(* ===== verification/EndToEndOffCpu.v ===== *)
(** The whole way of the off-CPU profiler's records, with the copies of the rings that the
    agent reads on the way. *)
From S2P Require Import Prelude Prog BpfMap Layout OffCpu OffCpuSpec Kernel Wire WireSpec WellTyped WellTypedProgs Machine MachineSpec.
From S2P Require Import GoLib Trie SpyEvent DataBlock Detectors Symtab SymtabSpec Sessions AgentSpec AgentOffCpu.
From S2P Require Import Pipeline PipelineSpec Delivery EndToEnd.
From stdpp Require Import relations.
Open Scope Z_scope.
Open Scope bpf_scope.

Section OffCpu.
Context {BM : BpfMaps} {BL : BpfMapsLaws BM}.
Context (bcc : Z -> Z -> bool -> bcc_symbol) (gof : Z -> option (list Z * list SimpleSymbolTableEntry)).
Context (evict : Z -> SymbolCache -> SymbolCache).
(** The map of stacks at a time; its stacks have 127 words. *)
Context (stack_map : Z -> Z -> option (list Z)).
Context (Hstacks : forall now id st, stack_map now id = Some st -> (1016 <= length st)%nat).
(** The copy of a CPU's ring that is in the map at a time. *)
Context (copies : Z -> Z -> option sched_cached).
Context (boot : Z) (fmt : Z -> list Z) (caps : capacities).

(** The map's value as the agent gets it. *)
Definition backup (now cpu : Z) : option (list Z) :=
  (fun c => encode sched_cached_layout (sched_cached_members c)) <$> copies now cpu.

Definition handle_offcpu (now : Z) : list Z -> SymSession -> go_result (list SpyEvent * SymSession) :=
  offcpu_HandleEvent bcc gof evict (stack_map now) now (backup now).

(** A record that arrives: the time, what was sent, and the padding. *)
Definition off_arrival : Type := Z * perf_event_t * list Z.
Definition off_arrived (k : kernel) (a : off_arrival) : Z * list Z :=
  let '(now, p, rest) := a in (now, of_bytes k p ++ rest).

(** The blocks of the ring that comes with a record: every tenth record of the copy. *)
Definition ring_blocks (now cpu : Z) (c : sched_cached) : list DataBlock :=
  omap (fun j => (fun r => ring_block now boot fmt cpu r (10 * j)) <$> records c !! (10 * j)%nat) (seq 0 52).
Definition ring_of (now : Z) (p : perf_event_t) : list DataBlock :=
  if is_sched_cache_dump p =? 1
  then match copies now (pe_cpu p) with Some c => ring_blocks now (pe_cpu p) c | None => [] end
  else [].

(** The blocks of a record, with the texts of the waker's and the wakee's stacks. *)
Definition off_blocks (a : off_arrival) (stacks : list Z * list Z) : list DataBlock :=
  let '(now, p, _) := a in ring_of now p ++ [offcpu_block now boot fmt p stacks.1 stacks.2].

Lemma dump_blocks server now cpu c js :
  sched_cached_typed c -> is_u32 cpu -> Forall (fun j => j < 52)%nat js ->
  all_blocks boot fmt server DetectorCpu
    (dump_event now cpu (sched_cached_members c) <$> ((fun j => j * SCHED_CACHE_DUMP_STEP)%nat <$> js)) =
  omap (fun j => (fun r => ring_block now boot fmt cpu r (10 * j)) <$> records c !! (10 * j)%nat) js.
Proof.
  intros Hc Hcpu Hjs. induction Hjs as [|j js Hj _ IH]; [done|].
  destruct (sdt_records c Hc) as [Hl Hrs]. change (Z.to_nat SCHED_CACHE_SIZE) with 512%nat in Hl.
  destruct (lookup_lt_is_Some_2 (records c) (10 * j)) as [r Hr]; [lia|].
  cbn [fmap list_fmap omap list_omap]. rewrite Hr. cbn [fmap option_fmap option_map].
  unfold SCHED_CACHE_DUMP_STEP at 1. replace (j * 10)%nat with (10 * j)%nat by lia.
  pose proof (record_of_record_members c (10 * j) r Hc Hr) as Hrec.
  unfold all_blocks at 1. cbn [mbind list_bind]. rewrite (event_block_of boot fmt server _ (ring_block now boot fmt cpu r (10 * j))).
  - cbn [app]. f_equal. exact IH.
  - intros d. rewrite dump_event_exported; [by rewrite Hrec | done | lia |].
    rewrite Hrec. exact (proj1 (Forall_lookup _ _) Hrs _ r Hr).
  - done.
Qed.

(** What is copied is well typed. *)
Definition copies_typed : Prop := forall now cpu c, copies now cpu = Some c -> sched_cached_typed c.

Lemma schedCacheDump_blocks server now p :
  copies_typed -> perf_event_typed p ->
  all_blocks boot fmt server DetectorCpu
    (if is_sched_cache_dump p =? 1 then schedCacheDump now (backup now) (pe_cpu p) else []) = ring_of now p.
Proof.
  intros Hcopies Hp. unfold ring_of. destruct (_ =? 1); [|done]. unfold schedCacheDump, backup.
  destruct (copies now (pe_cpu p)) as [c|] eqn:E; [|done]. cbn [fmap option_fmap option_map].
  unfold read_or_zero. rewrite <- (app_nil_r (encode _ _)), sched_cached_decodes
    by by eapply sched_cached_typed_ok, Hcopies. cbn [default from_option].
  apply dump_blocks; [by eapply Hcopies | by destruct Hp |]. apply Forall_forall. intros j Hj.
  apply elem_of_seq in Hj. lia.
Qed.

Lemma off_arrivals_become_blocks k arrivals s :
  copies_typed -> Forall (fun a : off_arrival => perf_event_typed a.1.2) arrivals ->
  exists es s' stacks, pollData handle_offcpu (off_arrived k <$> arrivals) s = Returned (es, s') /\
    length stacks = length arrivals /\
    forall server, all_blocks boot fmt server DetectorCpu es = mjoin (zip_with off_blocks arrivals stacks).
Proof.
  intros Hcopies Harr. revert s. induction Harr as [|[[now p] rest] arrivals Hp _ IH]; intros s.
  - by exists [], s, [].
  - destruct (offcpu_event_exported bcc gof evict (stack_map now) now (Hstacks now) boot fmt (backup now) k p rest s Hp)
      as (ring & e & s1 & ws & ts & Hhandle & Hring & Hblock).
    destruct (IH s1) as (es & s2 & stacks & Hpoll & Hlen & Hall).
    exists ((ring ++ [e]) ++ es), s2, ((ws, ts) :: stacks). cbn [fmap list_fmap off_arrived pollData].
    unfold handle_offcpu at 1. rewrite Hhandle. cbn [go_bind]. rewrite Hpoll. split; [done|].
    split; [cbn [length]; by rewrite Hlen|]. intros server. rewrite !all_blocks_app, all_blocks_one, Hall.
    rewrite (event_block_of _ _ _ _ _ Hblock) by done.
    rewrite Hring, schedCacheDump_blocks by done. reflexivity.
Qed.

(** C6: from the kernel to the exporter, for the off-CPU profiler: take any interleaving of
    the programs' runs, any of the records that were sent, in any order and with any
    padding, and let what the agent reads of a CPU's copied ring be the copy at some moment
    of some such interleaving.  Then whatever other sessions send at the same time, the
    agent can go on until its queues are empty, and the blocks of the profiler that have
    then been exported are, record by record, those of the 52 records that are dumped of
    the ring, if the record asks for them and there is a copy, and then its own. *)
Theorem offcpu_records_reach_exporter k amd has_state ncpu fa oa sa ca fo hs ps m arrivals remote_ok cfg p0 s :
  Z.of_nat ncpu <= 2 ^ 32 -> Forall handler_typed hs ->
  rtc pool_step (handler_prog amd has_state <$> hs, machine_init ncpu fa oa sa ca fo) (ps, m) ->
  Forall (fun a : off_arrival => a.1.2 ∈ OffCpu.perf_map (m_offcpu m)) arrivals ->
  (forall now cpu c, copies now cpu = Some c -> exists ps' m',
    rtc pool_step (handler_prog amd has_state <$> hs, machine_init ncpu fa oa sa ca fo) (ps', m') /\
    bm_lookup (sched_cache_backup_map (m_offcpu m')) cpu = Some c) ->
  (0 < cap_cpu caps)%nat -> (0 < cap_mem caps)%nat -> started remote_ok cfg = Some p0 ->
  exists es s' stacks, pollData handle_offcpu (off_arrived k <$> arrivals) s = Returned (es, s') /\
    length stacks = length arrivals /\
    forall sent p, Forall event_ok sent -> filter (fun e => Name e = model.OffCpu) (owned DetectorCpu sent) = es ->
      pipeline_runs boot fmt caps p0 sent p ->
      exists p', pipeline_runs boot fmt caps p [] p' /\ drained p' /\
        filter (fun b => block_Name b = model.OffCpu) (exported_by DetectorCpu p') =
          mjoin (zip_with off_blocks arrivals stacks).
Proof.
  intros Hn Hhs Hrun Harr Hcopies Hcc Hcm Hp0.
  assert (Htyped : forall ps m, rtc pool_step (handler_prog amd has_state <$> hs, machine_init ncpu fa oa sa ca fo) (ps, m) ->
    of_wt (m_offcpu m)).
  { intros ps' m' Hrun'.
    exact (handlers_typed _ _ _ _ _ _ Hhs (machine_init_typed _ _ _ _ _ _ Hn) Hrun' OffCpu). }
  destruct (off_arrivals_become_blocks k arrivals s) as (es & s' & stacks & Hpoll & Hlen & Hall).
  - intros now cpu c Hc. destruct (Hcopies now cpu c Hc) as (ps' & m' & Hrun' & Hl).
    by eapply of_wt_backup; [apply (Htyped ps' m' Hrun')|].
  - eapply Forall_impl; [exact Harr|]. intros [[now p] rest] Hp.
    exact (proj1 (Forall_forall _ _) (of_wt_perf _ (Htyped ps m Hrun)) p Hp).
  - exists es, s', stacks. split; [done|]. split; [done|]. intros sent p Hsent Hes Hpipe.
    destruct (tool_exported boot fmt caps remote_ok cfg p0 model.OffCpu sent p Hcc Hcm Hp0 Hsent Hpipe)
      as (p' & Hrun' & Hd & Hx).
    exists p'. split; [done|]. split; [done|]. by rewrite Hx, Hes, Hall.
Qed.
End OffCpu.

(** * A sleep of 20 ms and a wait of 8 ms *)

(** Task 70 sleeps from 10 to 30 ms and is woken by thread 80; after its wait for the CPU
    the ring of the CPU is copied. *)
Definition off_demo_handlers : list handler := [
  SchedSwitch (off_task 70 0) (off_task 80 0) (off_env 10 80 0);
  TryToWakeUp (off_task 70 0) 3 (off_env 22 80 1);
  SchedSwitch (off_task 80 0) (off_task 70 8) (off_env 30 70 0)].

Lemma off_demo_handlers_typed : Forall handler_typed off_demo_handlers.
Proof.
  assert (Hcomm : forall b, 0 <= b < 256 -> Forall is_u8 (replicate 16 b)) by (intros b Hb; by apply Forall_replicate).
  repeat (apply Forall_cons; split; [|]); [| | | by apply Forall_nil].
  all: repeat split; try (by vm_compute); by apply Hcomm.
Qed.

Definition off_demo_init : machine := machine_init 2 None None None None (Some off_args).
Definition off_demo_turns : list nat := (replicate 90 0 ++ replicate 20 1 ++ replicate 90 2)%nat.
Definition off_demo_run : list (prog machine Z) * machine :=
  run_schedule off_demo_turns (handler_prog false true <$> off_demo_handlers) off_demo_init.

Lemma off_demo_steps :
  rtc pool_step (handler_prog false true <$> off_demo_handlers, machine_init 2 None None None None (Some off_args))
    (off_demo_run.1, off_demo_run.2).
Proof. rewrite <- surjective_pairing. apply run_schedule_steps. Qed.

Definition off_demo_record : perf_event_t :=
  default zero_perf_event (head (OffCpu.perf_map (m_offcpu off_demo_run.2))).
Lemma off_demo_sent : OffCpu.perf_map (m_offcpu off_demo_run.2) = [off_demo_record].
Proof. vm_compute. reflexivity. Qed.
Definition off_demo_copies (now cpu : Z) : option sched_cached :=
  bm_lookup (sched_cache_backup_map (m_offcpu off_demo_run.2)) cpu.
Definition off_demo_arrivals : list off_arrival := [(9, off_demo_record, [0; 0; 0; 0])].

Lemma off_demo_arrivals_sent :
  Forall (fun a : off_arrival => a.1.2 ∈ OffCpu.perf_map (m_offcpu off_demo_run.2)) off_demo_arrivals.
Proof. rewrite off_demo_sent. constructor; [left | constructor]. Qed.

Lemma off_demo_copied now cpu c : off_demo_copies now cpu = Some c -> exists ps' m',
  rtc pool_step (handler_prog false true <$> off_demo_handlers, machine_init 2 None None None None (Some off_args))
    (ps', m') /\
  bm_lookup (sched_cache_backup_map (m_offcpu m')) cpu = Some c.
Proof.
  unfold off_demo_copies. intros Hc. exists off_demo_run.1, off_demo_run.2. split; [exact off_demo_steps | exact Hc].
Qed.

Definition no_stacks_map (now id : Z) : option (list Z) := None.
Definition keep_cache (pid : Z) (sc : SymbolCache) : SymbolCache := sc.
Definition no_go (pid : Z) : option (list Z * list SimpleSymbolTableEntry) := None.

(** The 52 events of the ring and that of the record. *)
Lemma off_demo_polled :
  go_map (fun x => length x.1) (pollData (handle_offcpu no_bcc no_go keep_cache no_stacks_map off_demo_copies)
    (off_arrived linux_518 <$> off_demo_arrivals) NewSymSession) = Returned 53%nat.
Proof. vm_compute. reflexivity. Qed.

Lemma offcpu_records_reach_exporter_witness :
  exists sent p' stacks, pipeline_runs 0 print_nothing agent_capacities (demo_started OtherTool) sent p' /\
    length sent = 53%nat /\ length stacks = 1%nat /\
    filter (fun b => block_Name b = model.OffCpu) (exported_by DetectorCpu p') =
      mjoin (zip_with (off_blocks off_demo_copies 0 print_nothing) off_demo_arrivals stacks).
Proof.
  destruct (offcpu_records_reach_exporter no_bcc no_go keep_cache no_stacks_map ltac:(discriminate)
    off_demo_copies 0 print_nothing agent_capacities linux_518 false true 2 None None None None (Some off_args)
    off_demo_handlers off_demo_run.1 off_demo_run.2 off_demo_arrivals no_remote OtherTool (demo_started OtherTool)
    NewSymSession) as (es & s' & stacks & Hpoll & Hlen & H).
  - lia.
  - exact off_demo_handlers_typed.
  - exact off_demo_steps.
  - exact off_demo_arrivals_sent.
  - exact off_demo_copied.
  - cbn. lia.
  - cbn. lia.
  - reflexivity.
  - assert (Hes : Forall (event_of model.OffCpu) es).
    { eapply pollData_events; [|exact Hpoll]. intros ? ? ? ? ?. apply offcpu_events. }
    pose proof off_demo_polled as Hcount. rewrite Hpoll in Hcount. injection Hcount as Hcount.
    destruct (H es ((demo_started OtherTool) <| eventCh := es |>)) as (p' & Hrun & _ & Hx).
    + eapply Forall_impl; [exact Hes|]. intros e [He _ _]. exact He.
    + rewrite (owned_tool DetectorCpu model.OffCpu) by (exact Hes || left).
      apply filter_all. eapply Forall_impl; [exact Hes|]. intros e [_ He _]. exact He.
    + apply (emit_all 0 print_nothing agent_capacities (demo_started OtherTool) es). rewrite Hcount. cbn. lia.
    + exists es, p', stacks. split; [|split; [exact Hcount | split; [exact Hlen | exact Hx]]].
      eapply (runs_app 0 print_nothing agent_capacities _ es _ []) in Hrun; [rewrite app_nil_r in Hrun; exact Hrun|].
      apply (emit_all 0 print_nothing agent_capacities (demo_started OtherTool) es). rewrite Hcount. cbn. lia.
Defined.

== == ==

__Problem__
Could you report every line of the material that contains the string "Hpipe"?

__Reply to the task__
  - exists es, s', stacks. split; [done|]. split; [done|]. intros sent p Hsent Hes Hpipe.
    destruct (tool_exported boot fmt caps remote_ok cfg p0 model.OffCpu sent p Hcc Hcm Hp0 Hsent Hpipe)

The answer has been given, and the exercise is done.